Aim of the exercise » Please start at the first line of the records beneath and quote each line exactly, ending with the line containing "rewrite shl32_pow2 by".

- - - -

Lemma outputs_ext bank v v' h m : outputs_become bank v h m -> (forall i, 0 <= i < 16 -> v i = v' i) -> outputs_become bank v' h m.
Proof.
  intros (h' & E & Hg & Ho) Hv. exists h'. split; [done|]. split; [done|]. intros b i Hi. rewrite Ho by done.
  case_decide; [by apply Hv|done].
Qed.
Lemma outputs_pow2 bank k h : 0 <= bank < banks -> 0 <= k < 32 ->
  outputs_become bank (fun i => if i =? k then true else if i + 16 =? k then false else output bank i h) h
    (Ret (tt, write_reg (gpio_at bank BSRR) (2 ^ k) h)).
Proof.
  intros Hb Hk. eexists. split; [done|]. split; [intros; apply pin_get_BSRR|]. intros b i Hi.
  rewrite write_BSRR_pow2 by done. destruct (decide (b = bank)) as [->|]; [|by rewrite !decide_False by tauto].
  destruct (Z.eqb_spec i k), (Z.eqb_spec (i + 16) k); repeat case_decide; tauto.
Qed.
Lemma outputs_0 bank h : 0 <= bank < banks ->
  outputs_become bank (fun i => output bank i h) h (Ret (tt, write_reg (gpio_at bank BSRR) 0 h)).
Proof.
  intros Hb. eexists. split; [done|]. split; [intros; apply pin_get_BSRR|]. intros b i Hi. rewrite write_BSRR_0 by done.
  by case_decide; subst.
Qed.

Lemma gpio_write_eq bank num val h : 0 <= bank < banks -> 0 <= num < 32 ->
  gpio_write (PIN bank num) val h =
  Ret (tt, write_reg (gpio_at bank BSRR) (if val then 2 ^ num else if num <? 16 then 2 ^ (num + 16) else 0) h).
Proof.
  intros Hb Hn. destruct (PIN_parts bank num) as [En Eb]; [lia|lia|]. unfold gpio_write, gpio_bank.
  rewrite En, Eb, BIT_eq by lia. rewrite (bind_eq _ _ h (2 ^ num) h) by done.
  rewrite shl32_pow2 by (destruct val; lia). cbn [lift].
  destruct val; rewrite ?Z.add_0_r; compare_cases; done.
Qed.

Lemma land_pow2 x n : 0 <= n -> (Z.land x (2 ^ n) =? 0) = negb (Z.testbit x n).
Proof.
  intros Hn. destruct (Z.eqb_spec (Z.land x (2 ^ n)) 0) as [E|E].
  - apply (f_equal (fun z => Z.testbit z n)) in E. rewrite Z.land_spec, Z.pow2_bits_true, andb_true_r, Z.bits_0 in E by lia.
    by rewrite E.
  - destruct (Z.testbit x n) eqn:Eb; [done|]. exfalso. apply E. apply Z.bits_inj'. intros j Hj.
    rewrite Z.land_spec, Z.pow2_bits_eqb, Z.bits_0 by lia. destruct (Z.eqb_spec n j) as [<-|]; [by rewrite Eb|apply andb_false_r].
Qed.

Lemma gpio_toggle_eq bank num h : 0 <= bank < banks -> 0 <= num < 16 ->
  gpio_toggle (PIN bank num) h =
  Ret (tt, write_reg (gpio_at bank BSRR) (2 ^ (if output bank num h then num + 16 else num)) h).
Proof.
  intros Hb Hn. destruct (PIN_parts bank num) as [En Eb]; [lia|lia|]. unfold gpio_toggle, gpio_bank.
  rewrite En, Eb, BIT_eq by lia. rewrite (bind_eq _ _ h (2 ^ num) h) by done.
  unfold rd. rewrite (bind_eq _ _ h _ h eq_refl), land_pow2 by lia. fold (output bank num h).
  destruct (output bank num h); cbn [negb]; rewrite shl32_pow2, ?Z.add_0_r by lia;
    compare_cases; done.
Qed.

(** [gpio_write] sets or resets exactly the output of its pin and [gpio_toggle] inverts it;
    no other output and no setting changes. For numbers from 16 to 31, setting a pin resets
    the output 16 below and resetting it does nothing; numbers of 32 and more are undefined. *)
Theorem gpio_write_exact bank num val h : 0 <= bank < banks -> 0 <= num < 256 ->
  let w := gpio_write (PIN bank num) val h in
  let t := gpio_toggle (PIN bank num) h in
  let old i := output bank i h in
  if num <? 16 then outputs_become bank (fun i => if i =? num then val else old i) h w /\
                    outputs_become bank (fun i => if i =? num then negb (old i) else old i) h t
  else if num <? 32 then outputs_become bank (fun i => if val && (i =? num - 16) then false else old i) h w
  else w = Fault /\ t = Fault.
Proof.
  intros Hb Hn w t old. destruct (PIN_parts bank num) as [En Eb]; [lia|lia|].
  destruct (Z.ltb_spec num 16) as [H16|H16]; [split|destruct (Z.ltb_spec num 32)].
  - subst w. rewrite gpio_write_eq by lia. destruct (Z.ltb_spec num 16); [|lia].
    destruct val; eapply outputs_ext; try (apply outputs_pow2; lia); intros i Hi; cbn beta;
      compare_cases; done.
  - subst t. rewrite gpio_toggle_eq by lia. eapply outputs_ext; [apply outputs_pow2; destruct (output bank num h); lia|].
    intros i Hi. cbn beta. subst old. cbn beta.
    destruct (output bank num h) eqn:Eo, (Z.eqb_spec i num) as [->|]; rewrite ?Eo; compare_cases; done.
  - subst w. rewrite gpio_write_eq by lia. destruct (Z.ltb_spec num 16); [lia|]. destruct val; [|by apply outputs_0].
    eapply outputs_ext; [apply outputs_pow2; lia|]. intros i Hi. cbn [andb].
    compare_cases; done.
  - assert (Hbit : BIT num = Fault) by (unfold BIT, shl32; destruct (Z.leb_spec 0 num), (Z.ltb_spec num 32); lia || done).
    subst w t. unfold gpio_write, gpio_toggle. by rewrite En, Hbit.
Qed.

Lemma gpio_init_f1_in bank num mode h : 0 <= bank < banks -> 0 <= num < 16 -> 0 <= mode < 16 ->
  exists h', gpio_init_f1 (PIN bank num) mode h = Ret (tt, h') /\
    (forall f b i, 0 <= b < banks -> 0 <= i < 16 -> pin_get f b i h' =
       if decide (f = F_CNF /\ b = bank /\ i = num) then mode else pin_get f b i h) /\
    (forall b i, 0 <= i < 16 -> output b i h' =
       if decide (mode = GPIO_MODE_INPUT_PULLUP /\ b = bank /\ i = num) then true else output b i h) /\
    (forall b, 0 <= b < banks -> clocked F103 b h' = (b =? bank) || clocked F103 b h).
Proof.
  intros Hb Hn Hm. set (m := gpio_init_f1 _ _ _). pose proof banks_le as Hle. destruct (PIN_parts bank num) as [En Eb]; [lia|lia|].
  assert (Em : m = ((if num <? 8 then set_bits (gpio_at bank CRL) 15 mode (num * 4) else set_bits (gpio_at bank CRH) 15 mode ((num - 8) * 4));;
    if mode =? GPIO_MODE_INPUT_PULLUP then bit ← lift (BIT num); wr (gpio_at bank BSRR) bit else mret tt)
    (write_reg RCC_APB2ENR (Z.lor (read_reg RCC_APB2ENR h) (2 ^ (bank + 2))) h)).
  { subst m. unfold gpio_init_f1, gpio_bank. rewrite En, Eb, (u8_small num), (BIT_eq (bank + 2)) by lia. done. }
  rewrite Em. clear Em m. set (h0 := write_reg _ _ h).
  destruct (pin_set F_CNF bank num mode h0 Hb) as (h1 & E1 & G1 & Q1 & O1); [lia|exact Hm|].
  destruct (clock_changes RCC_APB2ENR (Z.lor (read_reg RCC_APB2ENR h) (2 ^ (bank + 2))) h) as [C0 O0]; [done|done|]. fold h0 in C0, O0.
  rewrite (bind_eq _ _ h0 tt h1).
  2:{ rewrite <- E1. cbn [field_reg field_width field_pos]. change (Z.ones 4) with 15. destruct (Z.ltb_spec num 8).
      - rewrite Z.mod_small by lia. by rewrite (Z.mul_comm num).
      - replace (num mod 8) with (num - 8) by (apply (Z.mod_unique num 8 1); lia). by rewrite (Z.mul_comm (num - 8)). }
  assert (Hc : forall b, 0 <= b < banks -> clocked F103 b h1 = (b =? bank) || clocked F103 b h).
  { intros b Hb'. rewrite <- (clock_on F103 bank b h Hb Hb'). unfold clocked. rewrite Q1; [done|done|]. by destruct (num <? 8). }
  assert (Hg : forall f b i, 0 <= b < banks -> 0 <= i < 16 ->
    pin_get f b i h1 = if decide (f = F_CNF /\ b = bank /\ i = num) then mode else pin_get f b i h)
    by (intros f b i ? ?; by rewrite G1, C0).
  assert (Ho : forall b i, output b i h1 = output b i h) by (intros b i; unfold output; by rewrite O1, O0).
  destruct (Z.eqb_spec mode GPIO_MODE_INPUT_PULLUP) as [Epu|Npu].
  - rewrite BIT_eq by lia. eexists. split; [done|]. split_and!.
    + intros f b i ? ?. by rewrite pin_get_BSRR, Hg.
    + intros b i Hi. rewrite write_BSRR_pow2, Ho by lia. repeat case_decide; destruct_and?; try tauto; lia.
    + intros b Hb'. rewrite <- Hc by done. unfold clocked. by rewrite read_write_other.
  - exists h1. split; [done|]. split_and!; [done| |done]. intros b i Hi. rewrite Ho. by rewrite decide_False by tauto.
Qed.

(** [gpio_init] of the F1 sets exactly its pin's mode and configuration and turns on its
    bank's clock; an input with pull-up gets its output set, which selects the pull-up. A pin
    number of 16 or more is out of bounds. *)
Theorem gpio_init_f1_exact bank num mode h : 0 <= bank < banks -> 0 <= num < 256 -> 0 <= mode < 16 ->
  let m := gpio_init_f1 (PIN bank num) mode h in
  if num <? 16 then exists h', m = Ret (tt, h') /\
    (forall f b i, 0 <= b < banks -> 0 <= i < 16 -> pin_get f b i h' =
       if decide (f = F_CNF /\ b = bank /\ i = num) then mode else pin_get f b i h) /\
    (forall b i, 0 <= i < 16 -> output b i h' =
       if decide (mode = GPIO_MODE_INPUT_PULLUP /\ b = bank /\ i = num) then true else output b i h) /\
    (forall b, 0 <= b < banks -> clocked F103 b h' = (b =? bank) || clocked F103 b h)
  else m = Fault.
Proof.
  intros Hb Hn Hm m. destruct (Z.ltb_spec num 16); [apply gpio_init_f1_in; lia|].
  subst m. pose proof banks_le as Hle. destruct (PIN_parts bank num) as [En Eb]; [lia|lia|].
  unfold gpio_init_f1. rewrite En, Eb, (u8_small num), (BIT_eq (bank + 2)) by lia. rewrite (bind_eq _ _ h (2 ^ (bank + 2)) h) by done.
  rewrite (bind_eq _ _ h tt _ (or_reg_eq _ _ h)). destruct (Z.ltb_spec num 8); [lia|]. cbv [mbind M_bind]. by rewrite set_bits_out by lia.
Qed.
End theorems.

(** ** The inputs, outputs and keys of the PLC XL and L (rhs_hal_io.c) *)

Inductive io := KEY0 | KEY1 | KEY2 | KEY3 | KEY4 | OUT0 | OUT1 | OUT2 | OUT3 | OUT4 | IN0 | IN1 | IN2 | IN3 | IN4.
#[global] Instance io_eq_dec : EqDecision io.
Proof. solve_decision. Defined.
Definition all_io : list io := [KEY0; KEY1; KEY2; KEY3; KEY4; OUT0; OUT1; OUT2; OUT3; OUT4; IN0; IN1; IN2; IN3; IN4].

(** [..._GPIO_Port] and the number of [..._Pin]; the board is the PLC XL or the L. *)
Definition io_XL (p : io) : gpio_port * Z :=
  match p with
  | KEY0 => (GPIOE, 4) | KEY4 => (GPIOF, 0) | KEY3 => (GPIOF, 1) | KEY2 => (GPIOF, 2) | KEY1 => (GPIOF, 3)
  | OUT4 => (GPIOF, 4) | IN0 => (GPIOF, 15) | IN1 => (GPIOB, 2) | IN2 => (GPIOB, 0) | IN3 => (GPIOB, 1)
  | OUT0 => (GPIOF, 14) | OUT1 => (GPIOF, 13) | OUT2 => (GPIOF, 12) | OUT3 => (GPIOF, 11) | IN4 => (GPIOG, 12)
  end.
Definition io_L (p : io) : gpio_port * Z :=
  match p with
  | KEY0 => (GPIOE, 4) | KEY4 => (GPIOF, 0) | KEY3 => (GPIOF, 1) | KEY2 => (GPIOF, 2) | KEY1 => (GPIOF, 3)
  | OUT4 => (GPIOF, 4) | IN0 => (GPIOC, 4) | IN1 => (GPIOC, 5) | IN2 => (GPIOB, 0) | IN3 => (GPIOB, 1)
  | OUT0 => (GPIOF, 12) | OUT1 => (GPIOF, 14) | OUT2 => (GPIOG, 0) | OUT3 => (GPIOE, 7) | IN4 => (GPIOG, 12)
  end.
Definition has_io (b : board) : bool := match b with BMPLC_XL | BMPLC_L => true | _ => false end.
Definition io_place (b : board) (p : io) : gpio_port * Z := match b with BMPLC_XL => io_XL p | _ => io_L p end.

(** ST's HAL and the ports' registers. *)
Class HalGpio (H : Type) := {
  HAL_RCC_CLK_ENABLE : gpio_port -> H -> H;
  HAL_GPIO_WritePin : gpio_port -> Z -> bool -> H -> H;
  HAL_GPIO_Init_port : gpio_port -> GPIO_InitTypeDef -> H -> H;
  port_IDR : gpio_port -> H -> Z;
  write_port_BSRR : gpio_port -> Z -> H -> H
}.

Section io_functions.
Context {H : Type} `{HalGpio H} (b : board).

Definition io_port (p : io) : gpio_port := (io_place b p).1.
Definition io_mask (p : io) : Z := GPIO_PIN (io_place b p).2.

- - - -

Exercise output »
Lemma outputs_ext bank v v' h m : outputs_become bank v h m -> (forall i, 0 <= i < 16 -> v i = v' i) -> outputs_become bank v' h m.
Proof.
  intros (h' & E & Hg & Ho) Hv. exists h'. split; [done|]. split; [done|]. intros b i Hi. rewrite Ho by done.
  case_decide; [by apply Hv|done].
Qed.
Lemma outputs_pow2 bank k h : 0 <= bank < banks -> 0 <= k < 32 ->
  outputs_become bank (fun i => if i =? k then true else if i + 16 =? k then false else output bank i h) h
    (Ret (tt, write_reg (gpio_at bank BSRR) (2 ^ k) h)).
Proof.
  intros Hb Hk. eexists. split; [done|]. split; [intros; apply pin_get_BSRR|]. intros b i Hi.
  rewrite write_BSRR_pow2 by done. destruct (decide (b = bank)) as [->|]; [|by rewrite !decide_False by tauto].
  destruct (Z.eqb_spec i k), (Z.eqb_spec (i + 16) k); repeat case_decide; tauto.
Qed.
Lemma outputs_0 bank h : 0 <= bank < banks ->
  outputs_become bank (fun i => output bank i h) h (Ret (tt, write_reg (gpio_at bank BSRR) 0 h)).
Proof.
  intros Hb. eexists. split; [done|]. split; [intros; apply pin_get_BSRR|]. intros b i Hi. rewrite write_BSRR_0 by done.
  by case_decide; subst.
Qed.

Lemma gpio_write_eq bank num val h : 0 <= bank < banks -> 0 <= num < 32 ->
  gpio_write (PIN bank num) val h =
  Ret (tt, write_reg (gpio_at bank BSRR) (if val then 2 ^ num else if num <? 16 then 2 ^ (num + 16) else 0) h).
Proof.
  intros Hb Hn. destruct (PIN_parts bank num) as [En Eb]; [lia|lia|]. unfold gpio_write, gpio_bank.
  rewrite En, Eb, BIT_eq by lia. rewrite (bind_eq _ _ h (2 ^ num) h) by done.
  rewrite shl32_pow2 by (destruct val; lia). cbn [lift].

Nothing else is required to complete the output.